> _Task requirements_: Scan the data for lines with "eauto" and report the count by itself.
· · · · · · ·
(** The line of a scalar, which fits the buffer. *)
Definition lines (N : Z) : list (list step * ctype * value) -> list (list byte) -> Prop :=
  Forall2 (fun e l => let '(path, t, v) := e in
    exists value, text t v = Done value /\ l = line path value /\ zlen l <= N).

Lemma walks_scalar k N prefixes s t v l :
  lines N [(rev prefixes ++ [s], t, v)] [l] ->
  walks k N [l] (fun w => if done w then Done w
                          else EmitValue k (map step_text prefixes) (step_text s) t v w).
Proof.
  intros Hl. apply list.Forall2_cons in Hl as [(value & Et & -> & Hn) _]. split; [by intros w ->|].
  intros w Hd Hi Hw Hb. rewrite Hd. unfold EmitValue. change (zlen [_]) with 1 in *.
  assert (Hu : uwrap 16 (current_index w + 1) = current_index w + 1) by (apply uwrap_id; unfold in_u; lia).
  destruct (Z.eqb_spec (current_index w) k) as [<-|Hk].
  - rewrite Z.leb_refl, (proj2 (Z.ltb_lt _ _)) by lia. cbn [andb]. rewrite Et, bind_done.
    destruct (FormatField_done prefixes s (out_buffer w) value) as (b & E & Hbl); [by rewrite Hb|].
    rewrite E, bind_done. exists b. eexists. rewrite Z.sub_diag. split; [done|]. split; [by rewrite Hbl|].
    cbn beta iota. by rewrite Hu.
  - replace ((current_index w <=? k) && (k <? current_index w + 1)) with false by lia.
    by rewrite Hu, Hd.
Qed.

Lemma Visit_walks k N t : forall prefixes s v ls,
  lines N (scalars t (rev prefixes ++ [s]) v) ls ->
  walks k N ls (Visit k t (map step_text prefixes) (step_text s) v).
Proof.
  induction t using ctype_mut with (P0 := fun fs => forall prefixes vs ls,
    lines N (member_scalars fs (rev prefixes) vs) ls ->
    walks k N ls (Accept k fs vs (map step_text prefixes)));
    try (intros prefixes s v ls Hl; pose proof (list.Forall2_length _ _ _ Hl) as Hlen;
         destruct ls as [|l [|? ?]]; try discriminate Hlen;
         match goal with |- walks _ _ _ (Visit _ ?t _ _ _) => exact (walks_scalar k N prefixes s t v l Hl) end).
  - intros prefixes s v ls Hl.
    assert (Hi : forall items i ls, lines N (item_scalars (scalars t) (rev prefixes ++ [s]) items i) ls ->
      walks k N ls (VisitItems (fun number item => Visit k t (step_text s :: map step_text prefixes) number item)
        items (Z.of_nat i))).
    { intros items. induction items as [|item items IHi]; intros i ls' Hl'.
      - apply Forall2_nil_inv_l in Hl' as ->. apply walks_nil.
      - cbn [item_scalars] in Hl'. apply Forall2_app_inv_l in Hl' as (l1 & l2 & H1 & H2 & ->).
        cbn [VisitItems]. replace (Z.of_nat i + 1) with (Z.of_nat (S i)) by lia.
        exact (walks_app _ _ _ _ _ _ (IHt (s :: prefixes) (SIndex i) item l1 H1) (IHi (S i) l2 H2)). }
    destruct (Hi (items_of v) 0%nat ls Hl) as [Hi1 Hi2]. split; [by intros w Hw; cbn [Visit]; rewrite Hw|].
    intros w Hd. cbn [Visit]. rewrite Hd. by apply Hi2.
  - intros prefixes s v ls Hl. destruct (IHt (s :: prefixes) (members_of v) ls Hl) as [Hi1 Hi2].
    split; [by intros w Hw; cbn [Visit]; rewrite Hw|]. intros w Hd. specialize (Hi2 w Hd).
    change (Visit k (TObject fs) (map step_text prefixes) (step_text s) v w) with
      (if done w then Done w else Accept k fs (members_of v) (step_text s :: map step_text prefixes) w).
    by rewrite Hd.
  - intros prefixes vs ls Hl. apply Forall2_nil_inv_l in Hl as ->. apply walks_nil.
  - intros prefixes [|v vs] ls Hl; [apply Forall2_nil_inv_l in Hl as ->; apply walks_nil|].
    cbn [member_scalars] in Hl. apply Forall2_app_inv_l in Hl as (l1 & l2 & H1 & H2 & ->).
    exact (walks_app _ _ _ _ _ _ (IHt prefixes (SMember name) v l1 H1) (IHt0 prefixes vs l2 H2)).
Qed.

Lemma Accept_walks k N fs : forall prefixes vs ls,
  lines N (member_scalars fs (rev prefixes) vs) ls ->
  walks k N ls (Accept k fs vs (map step_text prefixes)).
Proof.
  induction fs as [|name t initial rest IH]; intros prefixes [|v vs] ls Hl;
    try (apply Forall2_nil_inv_l in Hl as ->; apply walks_nil).
  cbn [member_scalars] in Hl. apply Forall2_app_inv_l in Hl as (l1 & l2 & H1 & H2 & ->).
  exact (walks_app _ _ _ _ _ _ (Visit_walks k N t prefixes (SMember name) v l1 H1) (IH prefixes vs l2 H2)).
Qed.

(** *** All of them *)
Lemma evaluate_line c ls :
  lines (zlen (buffer c)) (member_scalars (item_class c) [SMember (root_prefix c)] (item c)) ls ->
  zlen ls < 2 ^ 16 -> 0 <= current_field_index_to_write c ->
  exists b, zlen b = zlen (buffer c) /\
    evaluate c = Done ({| item_class := item_class c; item := item c; root_prefix := root_prefix c; buffer := b;
                          current_field_index_to_write := current_field_index_to_write c |},
                       ls !! Z.to_nat (current_field_index_to_write c)).
Proof.
  intros Hl Hn Hk.
  destruct (Accept_walks (current_field_index_to_write c) (zlen (buffer c)) (item_class c)
    [SMember (root_prefix c)] (item c) ls Hl) as [_ Hw]. unfold evaluate.
  cbn [map step_text] in Hw.
  specialize (Hw {| current_index := 0; done := false; out_buffer := buffer c; data := [] |} eq_refl).
  cbn [current_index out_buffer data] in Hw. specialize (Hw ltac:(lia) ltac:(lia) eq_refl).
  rewrite (proj2 (Z.leb_le 0 _)) in Hw by lia. cbn [andb] in Hw.
  destruct (Z.ltb_spec (current_field_index_to_write c) (0 + zlen ls)) as [Hlt|Hge].
  - destruct Hw as (b & l & El & Eb & E). exists b. split; [done|]. rewrite E, bind_done. cbn [done data out_buffer].
    rewrite Z.sub_0_r in El. by rewrite El.
  - exists (buffer c). split; [done|]. rewrite Hw, bind_done. cbn [done data out_buffer].
    rewrite lookup_ge_None_2 by (unfold zlen in Hge; lia). done.
Qed.

(** What is written when every write completes, and what comes in the end. *)
Fixpoint drive (n : nat) (r : Context_ * action) : outcome (list (list byte) * action) :=
  match n, r with
  | S n, (c, Write d) =>
      r ← written c 0;
      '(ds, a) ← drive n r;
      Done (d :: ds, a)
  | _, (_, a) => Done ([], a)
  end.

Lemma drive_lines ls n : forall c done_,
  lines (zlen (buffer c)) (member_scalars (item_class c) [SMember (root_prefix c)] (item c)) (done_ ++ ls) ->
  zlen (done_ ++ ls) < 2 ^ 16 -> ls <> [] -> length ls = n ->
  current_field_index_to_write c = zlen done_ ->
  drive n (c, match ls with l :: _ => Write l | [] => Nothing end) = Done (ls, Callback 0).
Proof.
  revert n. induction ls as [|l ls IH]; intros n c done_ Hl Hn Hne Hlen Hk; [done|].
  destruct n as [|n]; [done|]. injection Hlen as Hlen. cbn [drive]. unfold written. cbn [negb Z.eqb].
  rewrite zlen_app, zlen_cons in Hn. pose proof (zlen_nonneg done_). pose proof (zlen_nonneg ls).
  assert (Hu : uwrap 16 (current_field_index_to_write c + 1) = zlen done_ + 1)
    by (rewrite uwrap_id by (unfold in_u; lia); lia). rewrite Hu.
  assert (Happ : (done_ ++ [l]) ++ ls = done_ ++ l :: ls) by by rewrite <- app_assoc.
  destruct (evaluate_line {| item_class := item_class c; item := item c; root_prefix := root_prefix c;
    buffer := buffer c; current_field_index_to_write := zlen done_ + 1 |} (done_ ++ l :: ls))
    as (b & Hb & E); [done|rewrite zlen_app, zlen_cons; lia|cbn; lia|].
  cbn [item_class item root_prefix buffer current_field_index_to_write] in *. rewrite E, !bind_done. cbn beta iota.
  assert (El : (done_ ++ l :: ls) !! Z.to_nat (zlen done_ + 1) = head ls).
  { rewrite lookup_app_r by (unfold zlen; lia). replace (Z.to_nat (zlen done_ + 1) - length done_)%nat with 1%nat
      by (unfold zlen; lia). by destruct ls. }
  rewrite El. destruct ls as [|l2 ls].
  - destruct n; [|done]. done.
  - cbn [head]. rewrite (IH n _ (done_ ++ [l])); try done.
    + cbn. rewrite Hb, <- app_assoc. exact Hl.
    + rewrite <- app_assoc. cbn [app]. rewrite zlen_app, zlen_cons. lia.
    + cbn. rewrite zlen_app. done.
Qed.
End enumerate.

(** What is listed can be read. *)
Section paths.
Context `{BoostTime}.

Lemma locate_member_names fs : forall vs name p r, locate_member fs vs name p = Some r -> name ∈ names fs.
Proof.
  induction fs as [|n t initial rest IH]; intros [|v vs] name p r E; try done. cbn [locate_member] in E.
  destruct (decide (name = n)) as [->|Hn]; [by left|]. rewrite (bool_decide_false _ Hn) in E.
  right. destruct (locate_member rest vs name p) as [[[t1 x1] put1]|] eqn:El; [|done]. by eapply IH.
Qed.
Lemma merged_items_length {A} m (item : A) olds vs : (length (merged_items m item olds vs) = length olds `max` length vs)%nat.
Proof.
  revert olds. induction vs as [|v vs IH]; intros [|old olds]; cbn [merged_items length]; [done..| |].
  - rewrite IH. cbn. lia.
  - rewrite IH. lia.
Qed.

Lemma members_of_type_length fs vs : members_of_type fs vs -> length vs = length (names fs).
Proof.
  revert vs. induction fs as [|name t initial rest IH]; intros [|v vs]; try done. cbn. intros [_ Hv]. by rewrite IH.
Qed.

Lemma merged_of_type std t : json_type t -> forall old v, of_type t old -> legible std t v -> of_type t (merged t old v).
Proof.
  induction t using ctype_mut with (P0 := fun fs => json_fields fs -> forall olds vs, members_of_type fs olds ->
    legible_members std fs vs -> members_of_type fs (merged_members fs olds vs)); intros Ht old v Ho Hv.
  1-9: destruct v; try done; by destruct Hv.
  - destruct Ht as [Ht Hd], old, v; try done. cbn in *. eapply merged_items_of_type; eauto.
  - destruct Ht as (Hn & Ht & Hd), old, v; try done. destruct Ho as [Hl Ho], Hv as [Hl' Hv]. cbn. split.
    + unfold zlen in *. rewrite merged_items_length. lia.
    + eapply merged_items_of_type; eauto.
  - destruct Ht as (_ & Ht & Hd), v; try done. cbn in *. apply IHt; [done| |done]. by destruct old.
  - destruct Ht as [_ Ht], old, v; try done. cbn in *. by apply IHt.
  - by destruct old.
  - destruct old, v; try done. destruct Ht as (_ & Ht & Hts), Ho, Hv. cbn. auto.
Qed.
End merging.
(** The color is in no text, the identity and the scale in no object. *)
Lemma json5_evolution_witness : exists text,
  Json5WriteArchive.Write (TObject shape_fields) Json5WriteArchive.default_options (VObject shape_values) = Done text /\
  Value true (TObject new_fields) (VObject [VTime (H := micro_clock) MNadt; VInt 3; VList []]) (text ++ text_of "]") =
    Done (VObject [VTime (H := micro_clock) (MAt (-25)); VInt 3;
      VList [VObject [VInt (-4); VBytes (text_of "a\b")]; VObject [VInt 12; VBytes []]]], text_of "]").
Proof.
  refine (json5_evolution true Json5WriteArchive.default_options new_fields shape_fields
    [VTime (H := micro_clock) MNadt; VInt 3; VList []] shape_values (text_of "]") new_json shape_json _ shape_legible _ _); [| |done].
  - cbn. split_and!; auto.
  - cbn. split_and!; done || constructor.
Defined.

(** A comment, a member that is unknown, and a number that is not. *)
Lemma json5_read_ends_witness :
  match Value false (TObject shape_fields) (VObject old_shape) (text_of "{ /* x */ y : [1, {}], id : 70000 }") with
  | Done (v, s') => of_type (TObject shape_fields) v /\
      exists used, text_of "{ /* x */ y : [1, {}], id : 70000 }" = used ++ s' /\ used <> []
  | Faulted f => f <> OutOfFuel
  end.
Proof.
  refine (json5_read_ends false (TObject shape_fields) (VObject old_shape) (text_of "{ /* x */ y : [1, {}], id : 70000 }")
    shape_json old_shape_of_type).
Defined.

Lemma strings_refused_witness :
  Read_JSON5String (quoted (EscapeJsonString (text_of "ol" ++ byte.of_Z 0xc3 :: [byte.of_Z 0xa9])) ++ text_of ",") = Faulted Assertion /\
  Read_JSON5String (quoted (EscapeJsonString (text_of "ol" ++ byte.of_Z 0 :: [])) ++ text_of ",") = Error.
Proof.
  split.
  - refine (proj1 (strings_refused (text_of "ol") (byte.of_Z 0xc3) [byte.of_Z 0xa9] (text_of ",") eq_refl) _). by vm_compute.
  - refine (proj2 (strings_refused (text_of "ol") (byte.of_Z 0) [] (text_of ",") eq_refl) _). by vm_compute.
Defined.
· · · · · · ·
> _Solution to this problem_: 2